··· SOURCE MATERIAL

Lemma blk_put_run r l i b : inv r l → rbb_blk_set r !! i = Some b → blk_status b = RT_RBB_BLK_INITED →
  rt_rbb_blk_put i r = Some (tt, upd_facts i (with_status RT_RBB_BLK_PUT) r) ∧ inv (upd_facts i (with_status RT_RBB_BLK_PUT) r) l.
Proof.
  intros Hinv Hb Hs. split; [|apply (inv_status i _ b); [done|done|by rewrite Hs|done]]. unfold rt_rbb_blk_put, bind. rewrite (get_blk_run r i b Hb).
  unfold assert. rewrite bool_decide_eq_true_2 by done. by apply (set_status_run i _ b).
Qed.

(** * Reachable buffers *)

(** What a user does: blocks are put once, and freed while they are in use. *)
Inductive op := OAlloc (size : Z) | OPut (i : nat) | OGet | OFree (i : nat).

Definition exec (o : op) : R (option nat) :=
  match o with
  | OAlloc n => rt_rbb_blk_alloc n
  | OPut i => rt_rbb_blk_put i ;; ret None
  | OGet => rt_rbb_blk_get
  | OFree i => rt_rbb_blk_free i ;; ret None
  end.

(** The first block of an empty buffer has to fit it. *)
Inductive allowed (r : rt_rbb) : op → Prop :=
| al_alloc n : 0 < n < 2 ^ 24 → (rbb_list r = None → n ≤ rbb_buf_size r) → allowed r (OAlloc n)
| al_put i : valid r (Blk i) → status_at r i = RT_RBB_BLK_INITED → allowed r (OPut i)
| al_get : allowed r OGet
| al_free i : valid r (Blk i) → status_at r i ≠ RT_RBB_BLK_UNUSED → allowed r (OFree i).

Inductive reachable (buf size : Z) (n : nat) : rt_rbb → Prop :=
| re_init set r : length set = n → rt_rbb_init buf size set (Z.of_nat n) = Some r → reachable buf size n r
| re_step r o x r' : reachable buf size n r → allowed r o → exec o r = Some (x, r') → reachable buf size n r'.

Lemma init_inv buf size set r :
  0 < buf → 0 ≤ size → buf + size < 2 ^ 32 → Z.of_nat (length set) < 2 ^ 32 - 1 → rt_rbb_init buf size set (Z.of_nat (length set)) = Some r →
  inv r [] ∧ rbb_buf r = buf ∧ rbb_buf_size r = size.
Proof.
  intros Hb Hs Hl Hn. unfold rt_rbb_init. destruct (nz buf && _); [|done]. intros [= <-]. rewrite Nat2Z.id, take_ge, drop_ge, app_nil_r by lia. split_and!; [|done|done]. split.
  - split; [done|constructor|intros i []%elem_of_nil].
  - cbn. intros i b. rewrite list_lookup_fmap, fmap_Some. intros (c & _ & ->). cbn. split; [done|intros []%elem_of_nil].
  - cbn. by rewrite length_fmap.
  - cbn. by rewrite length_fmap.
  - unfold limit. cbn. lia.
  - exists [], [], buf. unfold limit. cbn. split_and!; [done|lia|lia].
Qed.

······
··· SOURCE MATERIAL

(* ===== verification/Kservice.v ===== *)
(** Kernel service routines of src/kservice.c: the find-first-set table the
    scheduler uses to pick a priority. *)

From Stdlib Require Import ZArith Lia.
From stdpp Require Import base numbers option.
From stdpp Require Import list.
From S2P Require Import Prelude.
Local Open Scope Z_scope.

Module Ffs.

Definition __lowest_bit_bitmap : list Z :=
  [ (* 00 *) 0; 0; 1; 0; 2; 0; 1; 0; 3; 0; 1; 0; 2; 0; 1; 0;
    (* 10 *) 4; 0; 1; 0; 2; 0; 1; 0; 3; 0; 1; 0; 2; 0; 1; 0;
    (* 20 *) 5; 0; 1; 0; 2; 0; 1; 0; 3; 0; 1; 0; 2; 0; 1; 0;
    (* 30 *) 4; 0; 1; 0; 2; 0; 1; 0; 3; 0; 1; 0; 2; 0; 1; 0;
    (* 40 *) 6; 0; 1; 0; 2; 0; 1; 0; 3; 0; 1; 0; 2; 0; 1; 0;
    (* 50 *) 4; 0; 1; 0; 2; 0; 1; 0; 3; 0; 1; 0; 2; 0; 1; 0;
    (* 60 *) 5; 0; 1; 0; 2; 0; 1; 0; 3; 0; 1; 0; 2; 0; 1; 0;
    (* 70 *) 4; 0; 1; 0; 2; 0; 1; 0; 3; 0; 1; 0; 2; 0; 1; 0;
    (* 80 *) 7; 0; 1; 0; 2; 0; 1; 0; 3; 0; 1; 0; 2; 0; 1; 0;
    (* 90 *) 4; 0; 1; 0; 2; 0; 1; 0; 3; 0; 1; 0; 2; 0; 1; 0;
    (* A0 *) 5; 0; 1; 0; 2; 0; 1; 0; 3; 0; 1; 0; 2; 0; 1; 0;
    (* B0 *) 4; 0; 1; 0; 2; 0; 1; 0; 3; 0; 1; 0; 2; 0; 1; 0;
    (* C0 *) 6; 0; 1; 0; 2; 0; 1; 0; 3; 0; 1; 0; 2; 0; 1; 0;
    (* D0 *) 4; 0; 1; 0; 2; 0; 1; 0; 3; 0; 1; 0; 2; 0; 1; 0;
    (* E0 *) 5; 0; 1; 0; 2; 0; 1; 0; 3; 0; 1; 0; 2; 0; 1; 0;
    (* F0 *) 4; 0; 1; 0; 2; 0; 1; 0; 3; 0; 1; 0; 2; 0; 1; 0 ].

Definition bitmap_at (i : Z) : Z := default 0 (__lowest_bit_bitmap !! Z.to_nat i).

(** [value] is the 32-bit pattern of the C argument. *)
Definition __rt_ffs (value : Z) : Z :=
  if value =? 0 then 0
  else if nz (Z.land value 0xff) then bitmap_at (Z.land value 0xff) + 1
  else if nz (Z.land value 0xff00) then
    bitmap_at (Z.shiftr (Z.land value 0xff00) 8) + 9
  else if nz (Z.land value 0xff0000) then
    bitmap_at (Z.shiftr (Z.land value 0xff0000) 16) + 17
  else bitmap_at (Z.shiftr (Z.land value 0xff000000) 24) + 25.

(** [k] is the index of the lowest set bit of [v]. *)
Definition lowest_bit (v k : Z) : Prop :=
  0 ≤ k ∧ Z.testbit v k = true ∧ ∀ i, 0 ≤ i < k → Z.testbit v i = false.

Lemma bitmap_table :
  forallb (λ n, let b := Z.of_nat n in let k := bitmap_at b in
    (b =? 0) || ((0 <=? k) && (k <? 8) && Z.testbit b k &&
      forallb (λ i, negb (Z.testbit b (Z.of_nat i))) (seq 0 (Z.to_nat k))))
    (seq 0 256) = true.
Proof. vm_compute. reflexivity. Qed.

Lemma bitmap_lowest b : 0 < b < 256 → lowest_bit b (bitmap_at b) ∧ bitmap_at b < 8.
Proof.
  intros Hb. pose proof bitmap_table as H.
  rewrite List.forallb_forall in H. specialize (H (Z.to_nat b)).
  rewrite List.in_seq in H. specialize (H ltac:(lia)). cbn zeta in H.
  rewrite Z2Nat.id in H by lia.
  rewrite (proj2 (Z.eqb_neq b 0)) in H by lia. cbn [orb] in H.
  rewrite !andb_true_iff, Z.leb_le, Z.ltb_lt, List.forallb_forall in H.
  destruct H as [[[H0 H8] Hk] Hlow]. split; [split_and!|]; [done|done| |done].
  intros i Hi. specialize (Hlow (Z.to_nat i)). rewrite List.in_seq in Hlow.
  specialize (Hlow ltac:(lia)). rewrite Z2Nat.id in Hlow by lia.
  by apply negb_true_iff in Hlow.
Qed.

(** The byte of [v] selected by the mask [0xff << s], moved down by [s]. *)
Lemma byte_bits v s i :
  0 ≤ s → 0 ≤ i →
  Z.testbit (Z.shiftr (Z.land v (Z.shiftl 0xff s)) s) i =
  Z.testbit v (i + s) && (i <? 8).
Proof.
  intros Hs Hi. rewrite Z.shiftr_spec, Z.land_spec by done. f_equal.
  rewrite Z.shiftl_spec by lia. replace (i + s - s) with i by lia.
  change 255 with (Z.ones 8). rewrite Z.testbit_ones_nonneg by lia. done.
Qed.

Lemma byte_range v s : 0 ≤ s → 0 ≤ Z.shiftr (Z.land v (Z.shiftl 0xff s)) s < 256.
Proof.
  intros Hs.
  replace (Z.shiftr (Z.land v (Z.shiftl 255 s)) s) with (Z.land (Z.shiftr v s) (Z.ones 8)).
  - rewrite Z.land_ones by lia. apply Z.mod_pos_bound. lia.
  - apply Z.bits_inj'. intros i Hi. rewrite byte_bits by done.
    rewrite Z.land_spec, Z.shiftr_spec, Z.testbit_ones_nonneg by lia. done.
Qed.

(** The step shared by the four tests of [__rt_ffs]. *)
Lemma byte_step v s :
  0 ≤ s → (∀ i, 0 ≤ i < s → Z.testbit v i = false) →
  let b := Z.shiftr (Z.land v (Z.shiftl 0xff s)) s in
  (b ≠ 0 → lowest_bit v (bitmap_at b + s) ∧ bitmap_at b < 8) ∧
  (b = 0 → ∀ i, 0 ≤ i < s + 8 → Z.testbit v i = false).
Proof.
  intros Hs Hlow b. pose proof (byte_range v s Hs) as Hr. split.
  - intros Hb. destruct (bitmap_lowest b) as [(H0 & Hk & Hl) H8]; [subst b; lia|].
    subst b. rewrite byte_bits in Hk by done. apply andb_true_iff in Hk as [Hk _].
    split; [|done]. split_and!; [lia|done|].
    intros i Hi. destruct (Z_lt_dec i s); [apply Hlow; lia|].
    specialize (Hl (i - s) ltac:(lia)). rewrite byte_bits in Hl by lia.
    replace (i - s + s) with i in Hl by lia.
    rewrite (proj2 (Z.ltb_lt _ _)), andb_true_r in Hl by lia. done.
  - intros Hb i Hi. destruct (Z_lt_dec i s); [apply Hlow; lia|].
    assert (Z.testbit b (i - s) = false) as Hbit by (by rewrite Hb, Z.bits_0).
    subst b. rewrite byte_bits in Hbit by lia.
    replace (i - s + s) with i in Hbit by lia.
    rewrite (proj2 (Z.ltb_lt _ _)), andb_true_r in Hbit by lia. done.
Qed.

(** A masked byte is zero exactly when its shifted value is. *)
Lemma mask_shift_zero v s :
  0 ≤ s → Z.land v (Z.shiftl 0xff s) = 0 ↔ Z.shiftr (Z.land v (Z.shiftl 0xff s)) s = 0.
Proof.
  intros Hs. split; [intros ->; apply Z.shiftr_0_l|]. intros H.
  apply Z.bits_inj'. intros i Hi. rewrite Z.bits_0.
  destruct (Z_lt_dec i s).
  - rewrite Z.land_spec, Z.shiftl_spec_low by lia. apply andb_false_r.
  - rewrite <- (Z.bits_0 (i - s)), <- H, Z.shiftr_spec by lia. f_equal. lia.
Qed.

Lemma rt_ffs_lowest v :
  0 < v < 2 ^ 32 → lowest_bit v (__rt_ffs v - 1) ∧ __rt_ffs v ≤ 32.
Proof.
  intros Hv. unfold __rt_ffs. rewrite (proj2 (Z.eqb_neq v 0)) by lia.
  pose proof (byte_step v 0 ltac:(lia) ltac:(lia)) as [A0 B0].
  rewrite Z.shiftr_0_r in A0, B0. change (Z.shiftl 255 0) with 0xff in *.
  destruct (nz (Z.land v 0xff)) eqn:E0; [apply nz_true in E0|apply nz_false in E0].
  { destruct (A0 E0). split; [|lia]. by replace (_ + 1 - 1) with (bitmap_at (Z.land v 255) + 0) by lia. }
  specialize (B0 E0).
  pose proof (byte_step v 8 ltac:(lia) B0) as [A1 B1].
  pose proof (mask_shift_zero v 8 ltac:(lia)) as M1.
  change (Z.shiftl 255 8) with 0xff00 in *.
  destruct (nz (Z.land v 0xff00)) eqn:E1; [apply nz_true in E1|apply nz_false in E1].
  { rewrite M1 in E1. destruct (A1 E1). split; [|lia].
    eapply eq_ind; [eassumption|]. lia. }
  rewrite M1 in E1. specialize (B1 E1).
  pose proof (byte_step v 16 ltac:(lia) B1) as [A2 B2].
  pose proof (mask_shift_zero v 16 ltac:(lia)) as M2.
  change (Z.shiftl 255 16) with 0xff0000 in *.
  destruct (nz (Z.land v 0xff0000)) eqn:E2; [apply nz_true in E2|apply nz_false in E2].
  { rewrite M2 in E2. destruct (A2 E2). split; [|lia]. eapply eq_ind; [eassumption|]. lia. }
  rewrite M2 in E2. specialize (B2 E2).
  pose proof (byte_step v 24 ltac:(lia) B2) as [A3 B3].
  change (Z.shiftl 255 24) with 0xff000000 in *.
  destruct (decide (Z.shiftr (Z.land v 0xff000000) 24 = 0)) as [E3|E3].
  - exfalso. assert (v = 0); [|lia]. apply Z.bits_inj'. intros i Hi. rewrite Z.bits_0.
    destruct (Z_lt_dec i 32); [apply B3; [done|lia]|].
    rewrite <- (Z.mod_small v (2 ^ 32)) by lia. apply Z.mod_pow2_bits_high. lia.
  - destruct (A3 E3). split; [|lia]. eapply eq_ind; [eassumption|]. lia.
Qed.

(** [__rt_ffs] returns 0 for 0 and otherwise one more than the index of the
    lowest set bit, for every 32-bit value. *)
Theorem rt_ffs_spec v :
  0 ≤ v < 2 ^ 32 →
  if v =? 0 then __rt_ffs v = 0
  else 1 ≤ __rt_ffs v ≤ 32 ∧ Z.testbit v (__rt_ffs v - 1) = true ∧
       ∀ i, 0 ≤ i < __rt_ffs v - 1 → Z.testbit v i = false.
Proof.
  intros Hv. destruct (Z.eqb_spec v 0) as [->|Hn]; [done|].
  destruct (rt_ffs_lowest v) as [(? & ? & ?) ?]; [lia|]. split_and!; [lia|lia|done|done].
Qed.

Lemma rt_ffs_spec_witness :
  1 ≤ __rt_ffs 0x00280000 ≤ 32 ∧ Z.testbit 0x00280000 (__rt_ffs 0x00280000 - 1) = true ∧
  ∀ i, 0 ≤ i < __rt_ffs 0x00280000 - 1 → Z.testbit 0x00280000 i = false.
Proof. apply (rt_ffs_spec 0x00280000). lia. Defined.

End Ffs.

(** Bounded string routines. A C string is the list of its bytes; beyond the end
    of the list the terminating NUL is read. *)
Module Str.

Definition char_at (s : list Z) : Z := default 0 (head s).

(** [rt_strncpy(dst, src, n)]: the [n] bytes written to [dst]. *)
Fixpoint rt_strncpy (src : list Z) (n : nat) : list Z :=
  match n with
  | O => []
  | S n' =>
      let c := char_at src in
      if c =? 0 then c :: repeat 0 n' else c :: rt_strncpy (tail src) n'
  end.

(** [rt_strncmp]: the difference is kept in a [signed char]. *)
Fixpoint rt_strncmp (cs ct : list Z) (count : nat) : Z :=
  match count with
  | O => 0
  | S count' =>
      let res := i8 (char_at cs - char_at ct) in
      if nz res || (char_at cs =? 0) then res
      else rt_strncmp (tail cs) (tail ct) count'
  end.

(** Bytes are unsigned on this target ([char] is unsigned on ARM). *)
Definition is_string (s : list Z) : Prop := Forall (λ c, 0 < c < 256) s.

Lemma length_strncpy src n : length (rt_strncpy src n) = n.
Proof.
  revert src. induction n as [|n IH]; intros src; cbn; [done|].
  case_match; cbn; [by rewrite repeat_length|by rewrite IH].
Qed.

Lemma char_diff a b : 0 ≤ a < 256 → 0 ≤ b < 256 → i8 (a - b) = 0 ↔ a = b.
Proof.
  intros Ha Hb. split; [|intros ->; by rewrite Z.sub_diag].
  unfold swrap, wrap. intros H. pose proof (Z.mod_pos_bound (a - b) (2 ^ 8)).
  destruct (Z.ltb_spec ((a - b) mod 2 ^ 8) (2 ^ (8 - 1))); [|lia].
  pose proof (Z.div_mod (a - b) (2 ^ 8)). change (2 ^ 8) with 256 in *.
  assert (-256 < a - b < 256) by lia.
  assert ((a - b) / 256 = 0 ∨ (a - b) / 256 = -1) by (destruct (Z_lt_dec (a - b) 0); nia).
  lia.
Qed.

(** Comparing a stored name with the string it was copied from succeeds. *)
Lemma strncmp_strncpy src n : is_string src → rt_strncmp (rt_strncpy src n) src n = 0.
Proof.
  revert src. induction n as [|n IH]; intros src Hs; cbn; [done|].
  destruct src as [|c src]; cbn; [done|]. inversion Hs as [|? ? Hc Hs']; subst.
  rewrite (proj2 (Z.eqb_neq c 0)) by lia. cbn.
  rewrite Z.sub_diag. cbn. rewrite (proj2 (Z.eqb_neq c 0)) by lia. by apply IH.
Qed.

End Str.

······

**YOUR GOAL**
Give again exactly, and only, the lines above starting at the one with "Lemma blk_put_run r" and ending at the one with "(** * Reachable buffers *)".

**WRITTEN ANSWER**
Lemma blk_put_run r l i b : inv r l → rbb_blk_set r !! i = Some b → blk_status b = RT_RBB_BLK_INITED →
  rt_rbb_blk_put i r = Some (tt, upd_facts i (with_status RT_RBB_BLK_PUT) r) ∧ inv (upd_facts i (with_status RT_RBB_BLK_PUT) r) l.
Proof.
  intros Hinv Hb Hs. split; [|apply (inv_status i _ b); [done|done|by rewrite Hs|done]]. unfold rt_rbb_blk_put, bind. rewrite (get_blk_run r i b Hb).
  unfold assert. rewrite bool_decide_eq_true_2 by done. by apply (set_status_run i _ b).
Qed.

(** * Reachable buffers *)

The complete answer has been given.